WILMINGTON—“Channelized” is the word that Todd Menees, a river engineer for Department of Environmental Conservation, uses to describe the Deerfield River where it passes through downtown Wilmington.

The stone walls along the river, combined with the bedrock under the Route 9 bridge, have created an “all-hard, constricted river, with no dispersion of energy,” he said.

“It would have been great to pick the buildings up and move them, but that’s not going to happen,” he said.

Rivers balance their speed by dispersing their energy in flood plains or by scouring away, then redepositing, sediment.

The Deerfield in downtown Wilmington cannot release energy by digging into the hard-sided riverbank. To compensate, the Deerfield has dug down and created a 6-foot-deep “scour pool” south of the bridge.

Menees said this type of scour pool commonly forms downstream from undersized bridges and culverts.

Architect Joseph Cincotta is heading up work to repair the flood walls and bank along South Main Street and The Crafts Inn property.

A work crew has been repairing the surrounding flood walls and have filled in the scour pool, reducing its depth from 6 feet to 4 feet, Menees said.

If the town hadn’t needed to save the buildings, Menees would not have approved removing the gravel. Removing too much gravel from a river, or altering or controlling the water’s course, can disrupt flow, causing problems with flooding, erosion, or aquatic habitat.

“There’s really no choice,” he said. “You can’t just let those buildings fall into the river.”

The crew also needed to lower the water level to complete repairs.
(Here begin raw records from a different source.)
(** * cog: task lifecycle and the diff-based character checker

    A shallow embedding of [cog/task.py] and [cog/tasks/chartest.py]
    (Python 2).  Python byte strings are [string]s, Python integers are
    [Z], dictionaries used as maps are [gmap]s, and code that talks to the
    shell, the file system or the document store is written in a small
    state-and-exception monad over an explicit world. *)

From Stdlib Require Import ZArith NArith Ascii String List Lia Sorted.
From stdpp Require Import base option list strings gmap sorting.

Local Open Scope string_scope.
Local Open Scope Z_scope.

(** ** Python 2 byte-string primitives *)

Module Py.

Definition chr (n : N) : ascii := ascii_of_N n.
Definition ord (c : ascii) : N := N_of_ascii c.

Definition TAB : ascii := chr 9.
Definition LF : ascii := chr 10.
Definition CR : ascii := chr 13.
Definition DQUOTE : ascii := chr 34.

(** [c.isspace()] in the C locale: space, \t, \n, \v, \f, \r. *)
Definition isspace (c : ascii) : bool :=
  let n := ord c in (n =? 32)%N || ((9 <=? n)%N && (n <=? 13)%N).

(** [s[:n]] *)
Fixpoint slice_to (n : nat) (s : string) : string :=
  match n, s with
  | S k, String c s' => String c (slice_to k s')
  | _, _ => EmptyString
  end.

(** [s.startswith(p)] *)
Fixpoint startswith (p s : string) : bool :=
  match p, s with
  | EmptyString, _ => true
  | String a p', String b s' => Ascii.eqb a b && startswith p' s'
  | String _ _, EmptyString => false
  end.

(** [s.endswith(p)] *)
Fixpoint endswith (p s : string) : bool :=
  String.eqb p s ||
  match s with
  | EmptyString => false
  | String _ s' => endswith p s'
  end.

(** [needle in hay] *)
Fixpoint contains (needle hay : string) : bool :=
  startswith needle hay ||
  match hay with
  | EmptyString => false
  | String _ hay' => contains needle hay'
  end.

(** [s.count(y)] for a one-character [y] *)
Fixpoint count (y : ascii) (s : string) : Z :=
  match s with
  | EmptyString => 0
  | String c s' => (if Ascii.eqb c y then 1 else 0) + count y s'
  end.

(** [len(s)] *)
Definition len (s : string) : Z := Z.of_nat (String.length s).

(** [s.rstrip()] *)
Fixpoint rstrip (s : string) : string :=
  match s with
  | EmptyString => EmptyString
  | String c s' =>
      match rstrip s' with
      | EmptyString => if isspace c then EmptyString else String c EmptyString
      | r => String c r
      end
  end.

(** [s.lstrip()] *)
Fixpoint lstrip (s : string) : string :=
  match s with
  | EmptyString => EmptyString
  | String c s' => if isspace c then lstrip s' else s
  end.

Definition strip (s : string) : string := rstrip (lstrip s).

(** Put a character in front of the first piece of a list of pieces. *)
Definition cons_first (c : ascii) (pieces : list string) : list string :=
  match pieces with
  | [] => [String c EmptyString]
  | p :: ps => String c p :: ps
  end.

(** [s.split(sep)] for a non-empty [sep]: the pieces between the
    non-overlapping occurrences of [sep], found left to right.  [skip]
    counts the characters of a separator that was just matched and
    remain to be passed over. *)
Fixpoint split_from (sep s : string) (skip : nat) : list string :=
  match s with
  | EmptyString => [EmptyString]
  | String c s' =>
      match skip with
      | S k => split_from sep s' k
      | O =>
          if startswith sep s
          then EmptyString :: split_from sep s' (String.length sep - 1)
          else cons_first c (split_from sep s' 0)
      end
  end.

Definition split (sep s : string) : list string := split_from sep s 0.
Lemma preserves_bind {A B C} (f : Graph -> C) (m : M A) (k : A -> M B) :
  preserves f m -> (forall a, preserves f (k a)) -> preserves f (bind m k).
Proof.
  intros Hm Hk g b g' H. unfold bind in H.
  destruct (m g) as [[a g1]|] eqn:E; [|discriminate].
  rewrite (Hk a _ _ _ H). exact (Hm _ _ _ E).
Qed.

Lemma preserves_getEdge {B} (f : Graph -> B) this : preserves f (getEdge this).
Proof.
  intros g a g' H. unfold getEdge in H.
  destruct (edges g !! this); now inversion H.
Qed.

Lemma preserves_getNode {B} (f : Graph -> B) n : preserves f (getNode n).
Proof.
  intros g a g' H. unfold getNode in H.
  destruct (nodes g !! n); now inversion H.
Qed.

Lemma preserves_if {A B} (f : Graph -> B) (c : bool) (m1 m2 : M A) :
  preserves f m1 -> preserves f m2 -> preserves f (if c then m1 else m2).
Proof. now destruct c. Qed.

Lemma preserves_orM {B} (f : Graph -> B) a b :
  preserves f a -> preserves f b -> preserves f (a ||| b).
Proof.
  intros Ha Hb. apply preserves_bind; [exact Ha|].
  intros []; [apply preserves_ret | exact Hb].
Qed.

Lemma preserves_andM {B} (f : Graph -> B) a b :
  preserves f a -> preserves f b -> preserves f (a &&& b).
Proof.
  intros Ha Hb. apply preserves_bind; [exact Ha|].
  intros []; [exact Hb | apply preserves_ret].
Qed.

Lemma preserves_notM {B} (f : Graph -> B) a : preserves f a -> preserves f (notM a).
Proof. intros Ha. apply preserves_bind; [exact Ha | intros; apply preserves_ret]. Qed.

Lemma nodes_emit ev : preserves nodes (emit ev).
Proof. intros g a g' H. now inversion H. Qed.

Lemma edges_emit ev : preserves edges (emit ev).
Proof. intros g a g' H. now inversion H. Qed.

Lemma nodes_setEdge this ed : preserves nodes (setEdge this ed).
Proof. intros g a g' H. now inversion H. Qed.

Lemma edges_setNode n nd : preserves edges (setNode n nd).
Proof. intros g a g' H. now inversion H. Qed.

(** Steps of a frame proof: split the binds and close the primitives. *)
Ltac frame :=
  repeat first
    [ apply preserves_ret
    | apply preserves_getEdge
    | apply preserves_getNode
    | apply nodes_emit
    | apply edges_emit
    | apply nodes_setEdge
    | apply edges_setNode
    | apply preserves_notM
    | apply preserves_orM
    | apply preserves_andM
    | apply preserves_if
    | apply preserves_bind; [|intros ?]
    | match goal with
      | |- preserves _ (match ?x with _ => _ end) => destruct x
      end ].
According to Menees, if raw concrete used during construction hits water, it changes the level of acidity “immediately,” harming the aquatic life.

Cincotta wants to completely fill in the scour pool, however, and has asked Menees to get second, third, and fourth opinions from a state river scientist, state fisheries biologist, and the Army Corps of Engineers, respectively.

Cincotta has suggested hard-armoring the scour pool with riprap so the river will no longer chew into the river bottom.

“I don’t take it as an insult,” said Menees. “I’ve developed a thick skin over the last 10 months.”

Cincotta said that he’s worried less about another Irene-sized flood than he is about the annual spring thaws.

“Every year, the water comes within a couple feet of the bridge,” he said, noting that the spring thaws have contributed to the collapse of the wall under the Cady & Dugan building on South Main Street.

Scour pools gradually fill in through the normal activities of a river picking up and depositing sediment, said Menees. He feels that, during high water events, the stronger waters will chew out the scour pool and then start all over again.

“Right now, none of us know what the bedrock condition is under the scour pool,” said Menees, adding that this bedrock could affect how the river releases energy.

Irene’s floodwaters also scoured under the flood walls, eventually undermining them. Menees said he pointed out cracks in the flood walls to town officials in March.

The part that failed in the wall, he said, was a concrete “box beam” across a void in the ledge that couldn’t hold up under the weight above without the gravel below.

Town Manager Scott Murphy emailed Menees in May to say the wall had failed. Menees emailed a permit back. He told Murphy to make the repairs and then send him a design for review.

“We’re not able to control the river, and we need to recognize that,” Menees said.